Please reproduce verbatim the lines below, from the first through the one with "Definition CAAuthorityRotated_fields : list".

════════════════════

(** ** Projection of the CA events *)

Definition CACeremonyStarted_fields : list field := [
  mkField "ceremony_id" KStr false; mkField "purpose" KStr false; mkField "threshold" KInt false;
  mkField "opener" KStr true].

Definition CACeremonyApproved_fields : list field := [
  mkField "ceremony_id" KStr false; mkField "custodian" KStr false; mkField "approvals" KInt true].

Definition CAAuthorityRotated_fields : list field := [
  mkField "predecessor_ca_id" KStr false; mkField "successor_ca_id" KStr false; mkField "reason" KStr true;
  mkField "issue_path" KStr true; mkField "active_issue_path" KStr true].

(** The times of the payload are numbers here. *)
Definition CAAuthorityRekeyed_fields : list field := [
  mkField "id" KStr false; mkField "predecessor_ca_id" KStr false; mkField "parent_id" KPtrStr true;
  mkField "common_name" KStr false; mkField "kind" KStr false; mkField "certificate_pem" KStr false;
  mkField "signer_handle" KStr false; mkField "serial" KStr false; mkField "not_after" KInt false;
  mkField "max_path_len" KInt false; mkField "permitted_dns_names" KStrs true;
  mkField "extended_key_usages" KStrs true; mkField "ceremony_id" KStr false; mkField "reason" KStr true;
  mkField "issue_path" KStr true; mkField "active_issue_path" KStr true].

Definition int_at (vs : svals) (i : nat) : Z := match vs !! i with Some (VInt n) => n | _ => 0 end.
Definition strs_at (vs : svals) (i : nat) : list string := match vs !! i with Some (VStrs l) => l | _ => [] end.
Definition ptr_at (vs : svals) (i : nat) : option string := match vs !! i with Some (VPtrStr s) => s | _ => None end.

Definition EventCACeremonyStarted : string := "ca.ceremony.started".
Definition EventCACeremonyApproved : string := "ca.ceremony.approved".
Definition EventCAAuthorityRotated : string := "ca.authority.rotated".
Definition EventCAAuthorityRekeyed : string := "ca.authority.rekeyed".

Definition empty_str (s : string) : bool := String.eqb s "".
(* ===== verification/NameLane.v ===== *)
(** * Name lanes: which names a leaf may carry

    Models the SAN policy of [src/internal/crypto/leafca.go] (the profile of a leaf
    and its enforcement on a request), the binding of a certificate profile in
    [src/internal/server/profile_binding.go], and the two places where the lane of
    a CA is folded into a profile: [applyAuthorityLane] of
    [src/internal/server/ca_hierarchy.go] and [applyCALane] with [intersectDNS] of
    [src/internal/crypto/ca/hierarchy.go].

    [enforceLeafProfile_decides] says that the enforcement is the documented
    policy; [lane_meet] that the served lane is the meet of the two lists of
    suffixes while they overlap; [disjoint_lanes_unconstrained] that lanes without
    overlap give no constraint at all. *)

From S2P Require Import Prelude KeyCeremony.
Open Scope string_scope.
Open Scope list_scope.
Open Scope Z_scope.

Module NameLane.
Import KeyCeremony.

(** [net.ParseCIDR], [IPNet.Contains], [IP.String] on what is parsed, and the
    Unicode part of [strings.ToLower]; nothing is assumed of them. *)
Class NetOps := {
  IP : Type;
  IPNet : Type;
  ParseCIDR : string -> option IPNet;
  Contains : IPNet -> IP -> bool;
  LowerUnicode : string -> string
}.

(** ** Profiles *)

Record KeyUsages := mkKeyUsages {
  DigitalSignature : bool;
  KeyEncipherment : bool;
  KeyAgreement : bool;
  DataEncipherment : bool
}.

Record CertificateExtension := mkExtension { ext_OID : string; ext_Critical : bool; ext_Value : string }.

(** Durations are in nanoseconds. *)
Record LeafProfile := mkLeafProfile {
  CRLDistributionPoints : list string;
  OCSPServers : list string;
  IssuingCertificateURL : list string;
  CertificatePolicyOIDs : list string;
  ExtraExtensions : list CertificateExtension;
  MaxValidity : Z;
  AllowedKeyUsages : option KeyUsages;
  AllowedExtKeyUsage : list string;
  PermittedDNSSuffixes : list string;
  PermittedIPCIDRs : list string;
  PermittedEmailDomains : list string;
  PermittedURIPrefixes : list string
}.

Definition with_dns (l : list string) (p : LeafProfile) : LeafProfile :=
  mkLeafProfile (CRLDistributionPoints p) (OCSPServers p) (IssuingCertificateURL p) (CertificatePolicyOIDs p)
    (ExtraExtensions p) (MaxValidity p) (AllowedKeyUsages p) (AllowedExtKeyUsage p) l (PermittedIPCIDRs p)
    (PermittedEmailDomains p) (PermittedURIPrefixes p).

Definition with_ekus (l : list string) (p : LeafProfile) : LeafProfile :=
  mkLeafProfile (CRLDistributionPoints p) (OCSPServers p) (IssuingCertificateURL p) (CertificatePolicyOIDs p)
    (ExtraExtensions p) (MaxValidity p) (AllowedKeyUsages p) l (PermittedDNSSuffixes p) (PermittedIPCIDRs p)
    (PermittedEmailDomains p) (PermittedURIPrefixes p).

Definition containsString (xs : list string) (want : string) : bool := existsb (fun x => String.eqb x want) xs.

(** The key usage as the bits of [x509.KeyUsage]. *)
Definition leafKeyUsage (u : option KeyUsages) : Z :=
  match u with
  | None => Z.lor 1 4
  | Some u =>
      let ku := 0 in
      let ku := if DigitalSignature u then Z.lor ku 1 else ku in
      let ku := if KeyEncipherment u then Z.lor ku 4 else ku in
      let ku := if KeyAgreement u then Z.lor ku 16 else ku in
      let ku := if DataEncipherment u then Z.lor ku 8 else ku in
      if ku =? 0 then 1 else ku
  end.

Definition leafKeyUsageForProfile (prof : LeafProfile) : Z :=
  match AllowedKeyUsages prof with
  | Some u => leafKeyUsage (Some u)
  | None =>
      match AllowedExtKeyUsage prof with
      | _ :: _ => if containsString (AllowedExtKeyUsage prof) "serverAuth" then leafKeyUsage None else 1
      | [] => leafKeyUsage None
      end
  end.

(** ** Names *)

Definition trimLeadingDot (s : string) : string := GoStrings.TrimPrefix s ".".

Definition hasDotSuffix (name suffix : string) : bool := GoStrings.HasSuffix name ("." +:+ suffix).

(** [strings.LastIndex] for one byte, with the index counted from [i]. *)
Fixpoint last_index (c : ascii) (l : list ascii) (i : Z) (found : Z) : Z :=
  match l with
  | [] => found
  | a :: l' => last_index c l' (i + 1) (if Ascii.eqb a c then i else found)
  end.

Definition slice_from (s : string) (n : Z) : string :=
  string_of_list_ascii (drop (Z.to_nat n) (list_ascii_of_string s)).

Section Names.
Context {N : NetOps}.

Definition ToLower (s : string) : string := GoStrings.ToLower LowerUnicode s.

(** What the predicate compares: the name and the suffix without spaces, case
    and a trailing dot. *)
Definition norm_name (name : string) : string := GoStrings.TrimSuffix (ToLower (GoStrings.TrimSpace name)) ".".
Definition norm_suffix (suf : string) : string :=
  GoStrings.TrimSuffix (ToLower (GoStrings.TrimSpace (trimLeadingDot suf))) ".".

Fixpoint dns_loop (name : string) (suffixes : list string) : bool :=
  match suffixes with
  | [] => false
  | suf :: rest =>
      let suf := norm_suffix suf in
      if String.eqb suf "" then dns_loop name rest
      else if String.eqb name suf || hasDotSuffix name suf then true
      else dns_loop name rest
  end.

Definition dnsSuffixPermitted (name : string) (suffixes : list string) : bool := dns_loop (norm_name name) suffixes.

Definition emailDomainPermitted (email : string) (domains : list string) : bool :=
  let at_ := last_index "@"%char (list_ascii_of_string email) 0 (-1) in
  if (at_ <=? 0) || (at_ =? Z.of_nat (String.length email) - 1) then false
  else dnsSuffixPermitted (slice_from email (at_ + 1)) domains.

Fixpoint uriPrefixPermitted (uri : string) (prefixes : list string) : bool :=
  match prefixes with
  | [] => false
  | prefix :: rest =>
      let prefix := GoStrings.TrimSpace prefix in
      if negb (String.eqb prefix "") && GoStrings.HasPrefix uri prefix then true else uriPrefixPermitted uri rest
  end.

Fixpoint parseLeafCIDRs (cidrs : list string) : option (list IPNet) :=
  match cidrs with
  | [] => Some []
  | raw :: rest =>
      match ParseCIDR (GoStrings.TrimSpace raw) with
      | None => None
      | Some network =>
          match parseLeafCIDRs rest with
          | Some out => Some (network :: out)
          | None => None
          end
      end
  end.

Definition ipInCIDRs (ip : IP) (cidrs : list IPNet) : bool := existsb (fun network => Contains network ip) cidrs.

(** ** Enforcement *)

(** The SANs of a parsed request. *)
Record Request := mkRequest {
  DNSNames : list string;
  IPAddresses : list IP;
  EmailAddresses : list string;
  URIs : list string
}.

Inductive SANKind := SanDNS | SanIP | SanEmail | SanURI.

Inductive leafProfileError :=
| ValidityExceeds
| InvalidCIDR
| NotPermitted (k : SANKind)
| OutsidePermitted (k : SANKind).

Definition leafSANPolicyConfigured (prof : LeafProfile) : bool :=
  (0 <? Z.of_nat (length (PermittedDNSSuffixes prof)) + Z.of_nat (length (PermittedIPCIDRs prof))
        + Z.of_nat (length (PermittedEmailDomains prof)) + Z.of_nat (length (PermittedURIPrefixes prof))).

(** The loop over the SANs of one kind: [allow] is its allow-list. *)
Fixpoint check_sans {A} (k : SANKind) (sanPolicy : bool) (allow : list string) (permitted : A -> bool) (sans : list A)
  : option leafProfileError :=
  match sans with
  | [] => None
  | san :: rest =>
      match allow with
      | [] => if sanPolicy then Some (NotPermitted k) else check_sans k sanPolicy allow permitted rest
      | _ => if negb (permitted san) then Some (OutsidePermitted k) else check_sans k sanPolicy allow permitted rest
      end
  end.
Definition leafExtKeyUsage (names : list string) : option (list ExtKeyUsage * list (list Z)) :=
  match names with
  | [] => Some ([ExtKeyUsageServerAuth; ExtKeyUsageClientAuth], [])
  | _ =>
      match resolve_ekus names with
      | Some ([], []) | None => None
      | Some r => Some r
      end
  end.

(** The names of the usages that have one here; the others are left out. *)
Definition usage_name (u : ExtKeyUsage) : option string :=
  match u with
  | ExtKeyUsageServerAuth => Some "serverAuth"
  | ExtKeyUsageClientAuth => Some "clientAuth"
  | ExtKeyUsageCodeSigning => Some "codeSigning"
  | ExtKeyUsageEmailProtection => Some "emailProtection"
  | ExtKeyUsageAny => Some "any"
  | _ => None
  end.

Definition extKeyUsageStrings (usages : list ExtKeyUsage) : list string := omap usage_name usages.

(** The same two tables in the package of the in-process CA. *)
Definition ekuStrings (ekus : list ExtKeyUsage) : list string := omap usage_name ekus.

Definition usage_of_name (n : string) : option ExtKeyUsage :=
  if String.eqb n "serverAuth" then Some ExtKeyUsageServerAuth
  else if String.eqb n "clientAuth" then Some ExtKeyUsageClientAuth
  else if String.eqb n "codeSigning" then Some ExtKeyUsageCodeSigning
  else if String.eqb n "emailProtection" then Some ExtKeyUsageEmailProtection
  else if String.eqb n "any" then Some ExtKeyUsageAny
  else None.

Definition ekusFromStrings (names : list string) : list ExtKeyUsage := omap usage_of_name names.

(** ** Certificates *)

Record Cert := mkCert {
  x_CommonName : string;
  x_PublicKey : string;
  x_Serial : string;
  x_IsCA : bool;
  x_BasicConstraintsValid : bool;
  x_MaxPathLen : Z;
  x_MaxPathLenZero : bool;
  x_PermittedDNSDomains : list string;
  x_ExtKeyUsage : list ExtKeyUsage;
  x_UnknownExtKeyUsage : list (list Z);
  x_NotBefore : Z;
  x_NotAfter : Z;
  x_KeyUsageCertSign : bool
}.

(** A request for a certificate, with whether its signature checks. *)
Record CSR {N : NetOps} := mkCSR {
  csr_CommonName : string;
  csr_PublicKey : string;
  csr_SANs : Request;
  csr_SignatureOK : bool
}.

(** An end-entity certificate: the fields that [SignLeafFromCSRWithProfile] sets,
    without the key identifiers. *)
Record Leaf {N : NetOps} := mkLeaf {
  l_CommonName : string;
  l_PublicKey : string;
  l_Serial : string;
  l_SANs : Request;
  l_NotBefore : Z;
  l_NotAfter : Z;
  l_KeyUsage : Z;
  l_ExtKeyUsage : list ExtKeyUsage;
  l_UnknownExtKeyUsage : list (list Z);
  l_CRLDistributionPoints : list string;
  l_OCSPServer : list string;
  l_IssuingCertificateURL : list string;
  l_Policies : list (list Z);
  l_Extensions : list (list Z * CertificateExtension)
}.

Arguments mkCSR {N}.
Arguments mkLeaf {N}.

Class X509 {N : NetOps} := {
  Key : Type;
  key_public : Key -> string;
  ParseCertificate : string -> option Cert;
  ParseCertificateRequest : string -> option CSR;
  ParsePKIXPublicKey : string -> bool;
  CreateCertificate : Cert -> Cert -> string -> Key -> option string;
  CheckSignatureFrom : Cert -> Cert -> bool;
  CreateLeaf : Leaf -> Cert -> string -> Key -> option string;
  ParseLeaf : string -> option Leaf;
  CheckLeafSignature : Leaf -> Cert -> bool;
  ParseOID : string -> bool;
  EncodePEM : string -> string
}.

(** The path length of a template: zero without its flag is no constraint. *)
Definition path_len (t : Cert) : Z :=
  if (x_MaxPathLen t =? 0) && negb (x_MaxPathLenZero t) then -1 else x_MaxPathLen t.

(** The certificate that a template gives. *)
Definition created (t : Cert) (pub : string) : Cert :=
  mkCert (x_CommonName t) pub (x_Serial t) (x_IsCA t) (x_BasicConstraintsValid t) (path_len t) (path_len t =? 0)
    (x_PermittedDNSDomains t) (x_ExtKeyUsage t) (x_UnknownExtKeyUsage t) (whole (x_NotBefore t)) (whole (x_NotAfter t))
    (x_KeyUsageCertSign t).

Definition created_leaf {N : NetOps} (t : Leaf) (pub : string) : Leaf :=
  mkLeaf (l_CommonName t) pub (l_Serial t) (l_SANs t) (whole (l_NotBefore t)) (whole (l_NotAfter t)) (l_KeyUsage t)
    (l_ExtKeyUsage t) (l_UnknownExtKeyUsage t) (l_CRLDistributionPoints t) (l_OCSPServer t) (l_IssuingCertificateURL t)
    (l_Policies t) (l_Extensions t).

(** The extensions that [CreateCertificate] writes from the fields of a template; an extra
    extension with one of these identifiers takes the place of it. *)
Definition core_oids : list (list Z) := [
  [2; 5; 29; 14]; [2; 5; 29; 15]; [2; 5; 29; 17]; [2; 5; 29; 19]; [2; 5; 29; 30]; [2; 5; 29; 31]; [2; 5; 29; 32];
  [2; 5; 29; 35]; [2; 5; 29; 37]; [1; 3; 6; 1; 5; 5; 7; 1; 1]].

Definition non_core (l : list (list Z * CertificateExtension)) : Prop := Forall (fun x => x.1 ∉ core_oids) l.

Class X509Laws {N : NetOps} (X : X509) := {
  Create_Parse : forall t issuer pub key der c,
    CreateCertificate t issuer pub key = Some der -> ParseCertificate der = Some c -> c = created t pub;
  Create_ParseLeaf : forall t issuer pub key der c, non_core (l_Extensions t) ->
    CreateLeaf t issuer pub key = Some der -> ParseLeaf der = Some c -> c = created_leaf t pub;
  Parse_times : forall der c, ParseCertificate der = Some c -> x_NotAfter c mod second = 0;
  Parse_path_len : forall der c, ParseCertificate der = Some c -> x_MaxPathLenZero c = (x_MaxPathLen c =? 0)
}.

(** [HierarchyCAProfile]. *)
Record HSpec := mkHSpec {
  hs_CommonName : string;
  hs_PermittedDNSDomains : list string;
  hs_MaxPathLen : Z;
  hs_EKUs : list string;
  hs_TTL : Z
}.

(** [IssuedHierarchyCA]. *)
Record Issued := mkIssued {
  is_CommonName : string;
  is_CertificatePEM : string;
  is_CertificateDER : string;
  is_Serial : string;
  is_NotAfter : Z;
  is_MaxPathLen : Z;
  is_PermittedDNSDomains : list string;
  is_EKUs : list string
}.

(** What one call draws: the clock at its three readings and the random serial,
    which may fail. *)
Record Draw := mkDraw { d_t1 : Z; d_t2 : Z; d_t3 : Z; d_serial : option string }.

Definition defaultHierarchyRootTTL : Z := 10 * 365 * 24 * 3600 * second.
Definition defaultHierarchyCATTL : Z := 5 * 365 * 24 * 3600 * second.

Definition with_ttl (ttl : Z) (p : HSpec) : HSpec :=
  mkHSpec (hs_CommonName p) (hs_PermittedDNSDomains p) (hs_MaxPathLen p) (hs_EKUs p) ttl.

Definition hasPathLen (c : Cert) : bool := (0 <? x_MaxPathLen c) || x_MaxPathLenZero c.

Section Hierarchy.
Context {N : NetOps} {X : X509}.

Definition ca_template (profile : HSpec) (serial : string) (now : Z) (ekus : list ExtKeyUsage * list (list Z)) : Cert :=
  let set := 0 <=? hs_MaxPathLen profile in
  mkCert (hs_CommonName profile) "" serial true true
    (if set then hs_MaxPathLen profile else 0) (set && (hs_MaxPathLen profile =? 0))
    (hs_PermittedDNSDomains profile) ekus.1 ekus.2 (now - 60 * second) (now + hs_TTL profile) true.

Definition signHierarchyCA (w : Draw) (signer : Key) (subjectPublic : string) (issuer : option Cert) (profile : HSpec)
  : result string Issued :=
  if String.eqb (hs_CommonName profile) "" then Err "CA common name is required" else
  if hs_TTL profile <=? 0 then Err "CA TTL must be positive" else
  if negb (ParsePKIXPublicKey subjectPublic) then Err "parse public key" else
  match d_serial w, caExtKeyUsage (hs_EKUs profile) with
  | None, _ => Err "serial"
  | _, None => Err "unsupported CA extended key usage"
  | Some serial, Some ekus =>
      let tmpl := ca_template profile serial (d_t3 w) ekus in
      match CreateCertificate tmpl (default tmpl issuer) subjectPublic signer with
      | None => Err "sign CA certificate"
      | Some der =>
          match ParseCertificate der with
          | None => Err "parse"
          | Some cert =>
              if negb (CheckSignatureFrom cert (default cert issuer)) then Err "issued CA failed verification"
              else Ok (mkIssued (x_CommonName cert) (EncodePEM der) der (x_Serial cert) (x_NotAfter cert)
                         (hs_MaxPathLen profile) (hs_PermittedDNSDomains profile) (hs_EKUs profile))
          end
      end
  end.

Definition SelfSignedHierarchyCA (w : Draw) (signer : Key) (profile : HSpec) : result string Issued :=
  let profile := if hs_TTL profile <=? 0 then with_ttl defaultHierarchyRootTTL profile else profile in
  signHierarchyCA w signer (key_public signer) None profile.

(** The profile of an intermediate under its parent. *)
Definition child_profile (w : Draw) (parent : Cert) (profile : HSpec) : HSpec :=
  let permitted := match hs_PermittedDNSDomains profile with [] => x_PermittedDNSDomains parent | l => l end in
  let ekus := match hs_EKUs profile with [] => extKeyUsageStrings (x_ExtKeyUsage parent) | l => l end in
  let depth :=
    if hasPathLen parent then
      let childPathLen := x_MaxPathLen parent - 1 in
      if (0 <=? hs_MaxPathLen profile) && (hs_MaxPathLen profile <? childPathLen) then hs_MaxPathLen profile else childPathLen
    else hs_MaxPathLen profile in
  let ttl := if hs_TTL profile <=? 0 then defaultHierarchyCATTL else hs_TTL profile in
  let ttl := if x_NotAfter parent <? d_t1 w + ttl then x_NotAfter parent - d_t2 w else ttl in
  mkHSpec (hs_CommonName profile) permitted depth ekus ttl.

════════════════════

== RESPONSE AREA ==
(** ** Projection of the CA events *)

Definition CACeremonyStarted_fields : list field := [
  mkField "ceremony_id" KStr false; mkField "purpose" KStr false; mkField "threshold" KInt false;
  mkField "opener" KStr true].

Definition CACeremonyApproved_fields : list field := [
  mkField "ceremony_id" KStr false; mkField "custodian" KStr false; mkField "approvals" KInt true].

Definition CAAuthorityRotated_fields : list field := [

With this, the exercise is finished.